メコンデルタの台所
カントーの食が特別なのは, 新鮮さが単なる宣伝文句ではないからです。ハウ川の魚, 川沿いの畑の野菜, 果樹園の果物がすぐ町へ届き, それぞれの店でその日のうちに料理になります。遠くから運ばれてくる食材に頼らないので, 味の輪郭がとてもはっきりしています。
もう一つの特徴は, ベトナム, クメール, 華人文化が混ざることで生まれた味の幅です。北部より甘みがあり, 中部より柔らかく, それでいて発酵魚醤やハーブの香りで輪郭が強い。豪快なのに粗くない, それがカントーの料理だと思います。
まず食べたい定番
朝なら bun rieu を試してみてください。田んぼの小さなカニから取るだしは軽やかなのに深く, トマトの酸味と合わさって朝の体にちょうどいい一杯になります。揚げ豆腐, もやし, バナナの花など具材も多く, 食べ進めるほど香りが変わります。
もう少し力強い味を求めるなら lau mam が代表格です。発酵魚を使った鍋で, 最初は香りに驚くかもしれませんが, 食べると海鮮, 豚肉, ナス, 野菜の甘みが一つにまとまり, クセよりも奥行きを感じます。
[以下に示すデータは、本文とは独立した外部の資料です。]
(** X10: a hash of up to 32 bytes passes [clean] of Sha3HashField, whose
    [max_length] is 64, although the display form of a 32-byte hash has
    66 characters and would fail the same length check; a longer value
    is refused, with the stored form in the error. *)
Theorem sha3hash_clean_length (null blank : bool) (b : list byte) (v : pyobj) :
  carries b v ->
  ((List.length b <= 32)%nat ->
   HexField.clean (Field.validate null blank)
     (Field.run_validators Sha3HashField.max_length) v
   = Ok (VStr ("0x" ++ bytes_hex b)))
  /\ ((32 < List.length b)%nat ->
      HexField.clean (Field.validate null blank)
        (Field.run_validators Sha3HashField.max_length) v
      = Raise (ValidationError "max_length" (VStr (bytes_hex b))))
  /\ (List.length b = 32%nat ->
      Field.run_validators Sha3HashField.max_length (VStr ("0x" ++ bytes_hex b))
      = Raise (ValidationError "max_length" (VStr ("0x" ++ bytes_hex b)))).
Proof.
  intros Hv. rewrite (clean_carries _ _ b v Hv).
  assert (Hval : Field.validate null blank (VStr ("0x" ++ bytes_hex b)) = Ok tt).
  { unfold Field.validate. cbn [Field.is_empty_value append String.eqb].
    now rewrite andb_false_r. }
  rewrite Hval. cbn [bind]. unfold Field.run_validators, Sha3HashField.max_length.
  rewrite length_bytes_hex. cbn [append String.length String.eqb negb andb].
  rewrite length_bytes_hex.
  split; [|split]; intros Hb.
  - destruct (negb (bytes_hex b =? "")%string); cbn [andb]; [|reflexivity].
    destruct (Nat.ltb_spec 64 (2 * List.length b)); [lia | reflexivity].
  - destruct b as [|x b]; [cbn in Hb; lia|].
    cbn [bytes_hex String.eqb negb andb].
    destruct (Nat.ltb_spec 64 (2 * List.length (x :: b))); [reflexivity | lia].
  - destruct (Nat.ltb_spec 64 (S (S (2 * List.length b)))); [reflexivity | lia].
Qed.

Lemma sha3hash_clean_length_witness :
  HexField.clean (Field.validate true true)
    (Field.run_validators Sha3HashField.max_length) (VBytes sample_hash)
  = Ok (VStr ("0x" ++ bytes_hex sample_hash))
  /\ Field.run_validators Sha3HashField.max_length
       (VStr ("0x" ++ bytes_hex sample_hash))
     = Raise (ValidationError "max_length" (VStr ("0x" ++ bytes_hex sample_hash))).
Proof.
  destruct (sha3hash_clean_length true true sample_hash (VBytes sample_hash))
    as (H1 & _ & H3); [now left|].
  split; [apply H1; cbn; lia | apply H3; reflexivity].
Defined.

(** ** Keccak256Field *)

Lemma keccak256_to_bytes_outcomes (v : pyobj) :
  v <> VNone ->
  (exists bs, HexBytes.to_bytes v = Ok bs /\ List.length bs = 32%nat
              /\ Keccak256Field.to_bytes v = Ok (VHexBytes bs))
  \/ (exists bs, HexBytes.to_bytes v = Ok bs /\ List.length bs <> 32%nat
                 /\ Keccak256Field.to_bytes v = Raise (ValidationError "length" v))
  \/ (exists e, HexBytes.to_bytes v = Raise e /\ is_ValueError e = true
                /\ Keccak256Field.to_bytes v = Raise (ValidationError "invalid" v)).
Proof.
  intros Hv.
  assert (E : Keccak256Field.to_bytes v
              = try_except_ValueError
                  (result <- HexBytes.to_bytes v ;;
                   if negb (Nat.eqb (List.length result) 32)
                   then Raise (ValidationError "length" v)
                   else Ok (VHexBytes result))
                  (Raise (ValidationError "invalid" v)))
    by (destruct v; [now elim Hv | reflexivity ..]).
  rewrite E. destruct (HexBytes.to_bytes v) as [bs|e] eqn:Hb; cbn [bind].
  - destruct (Nat.eqb_spec (List.length bs) 32) as [H|H]; cbn.
    + left. now exists bs.
    + right; left. now exists bs.
  - right; right. exists e.
    destruct (to_bytes_error v e Hb) as [[-> _] | He]; [now elim Hv|].
    cbn. now rewrite He.
Qed.

Lemma keccak256_to_python_is_to_bytes (v : pyobj) :
  Keccak256Field.to_python v = Keccak256Field.to_bytes v.
Proof.
  destruct v as [|s|b|b]; [reflexivity | | |];
    (match goal with
     | |- Keccak256Field.to_python ?w = _ =>
         change (Keccak256Field.to_python w)
           with (try_except_ValueError (Keccak256Field.to_bytes w)
                   (Raise (ValidationError "invalid" w)));
         destruct (keccak256_to_bytes_outcomes w) as
           [(bs & _ & _ & E) | [(bs & _ & _ & E) | (e & _ & _ & E)]];
         [discriminate | rewrite E; reflexivity ..]
     end).
Qed.

(** X11: Keccak256Field lets no decoding error out.  Whatever
    [to_bytes], [to_python] or [get_prep_value] raise is a
    [ValidationError] that carries the input, with code [length] or
    [invalid]; text with a character that is no hexadecimal digit gives
    [invalid].  [to_python] agrees with [to_bytes] on every input, so
    its own [except] clause never fires. *)
Theorem keccak256_raises_only_validation_errors (v : pyobj) :
  Keccak256Field.to_python v = Keccak256Field.to_bytes v
  /\ (forall e,
        Keccak256Field.to_bytes v = Raise e
        \/ Keccak256Field.get_prep_value v = Raise e ->
        e = ValidationError "length" v \/ e = ValidationError "invalid" v)
  /\ (forall s, v = VStr s ->
        str_forall is_hex_char (remove_0x_prefix s) = false ->
        Keccak256Field.to_bytes v = Raise (ValidationError "invalid" v)).
Proof.
  split; [apply keccak256_to_python_is_to_bytes | split].
  - assert (Hb : forall e, Keccak256Field.to_bytes v = Raise e ->
               e = ValidationError "length" v \/ e = ValidationError "invalid" v).
    { intros e He. destruct v as [|s|b|b]; [discriminate He | | |];
        (match type of He with
         | Keccak256Field.to_bytes ?w = _ =>
             destruct (keccak256_to_bytes_outcomes w) as
               [(bs & _ & _ & E) | [(bs & _ & _ & E) | (e' & _ & _ & E)]];
             [discriminate
             | rewrite E in He; try discriminate He; injection He as <-; auto ..]
         end). }
    intros e [He | He]; [now apply Hb|].
    unfold Keccak256Field.get_prep_value in He.
    destruct (truthy v); [now apply Hb | discriminate He].
  - intros s -> Hd.
    destruct (keccak256_to_bytes_outcomes (VStr s)) as
      [(bs & Hb & _) | [(bs & Hb & _) | (e & _ & _ & E)]]; try discriminate;
      try exact E;
      destruct (hexstr_to_bytes_nonhex s Hd) as (e' & _ & Hs);
      cbn [HexBytes.to_bytes] in Hb; rewrite Hs in Hb; discriminate Hb.
Qed.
大人数で囲むほど楽しい料理です。
屋台文化も外せない
軽食では banh cong と banh xeo が印象に残ります。どちらも揚げたて, 焼きたての皮の香ばしさが主役で, そこにエビ, 豚肉, 緑豆, 生野菜が重なります。レタスや香草で包み, 甘酸っぱいヌクマムにつけて食べると, 油っぽさよりも軽さが先に来ます。
夜のニンキエウ周辺では, こうした屋台料理に加えて甘いチェー, さとうきびジュース, アボカドシェイクなども楽しめます。値段が手頃なので, 何品か少しずつ試して自分の好みを探すのに向いています。
食べ歩きのコツ
朝食メニューは早い時間ほど良い店に当たりやすく, 行列のある地元客中心の店は外れが少ないです。ランチや夕食は大通りの有名店もいいですが, 路地の小さな店にもぜひ入ってみてください。一品だけ何十年も作り続けているような店ほど強いです。
ハーブは飾りではなく味の一部なので, 省かずに合わせるのがおすすめです。唐辛子やライムも同じで, 最後の一手で全体の印象がかなり変わります。カントーの料理は, 食卓の上で自分の好みに整えながら食べる楽しさがあります。
川の街を理解する近道
カントーで食べることは, ただ名物を消化することではありません。川がどう食材を運び, 土がどう実りを生み, 家族がどうレシピを守ってきたかを舌で知ることでもあります。市場, 屋台, 家庭料理の境目が近く, 旅人もその流れの中に自然に入っていけます。
観光の予定が多くても, 一日は食べることに割いて損はありません。朝の麺, 昼の軽食, 夜の鍋, その合間の果物や甘味までたどると, カントーという街の輪郭がかなりはっきり見えてきます。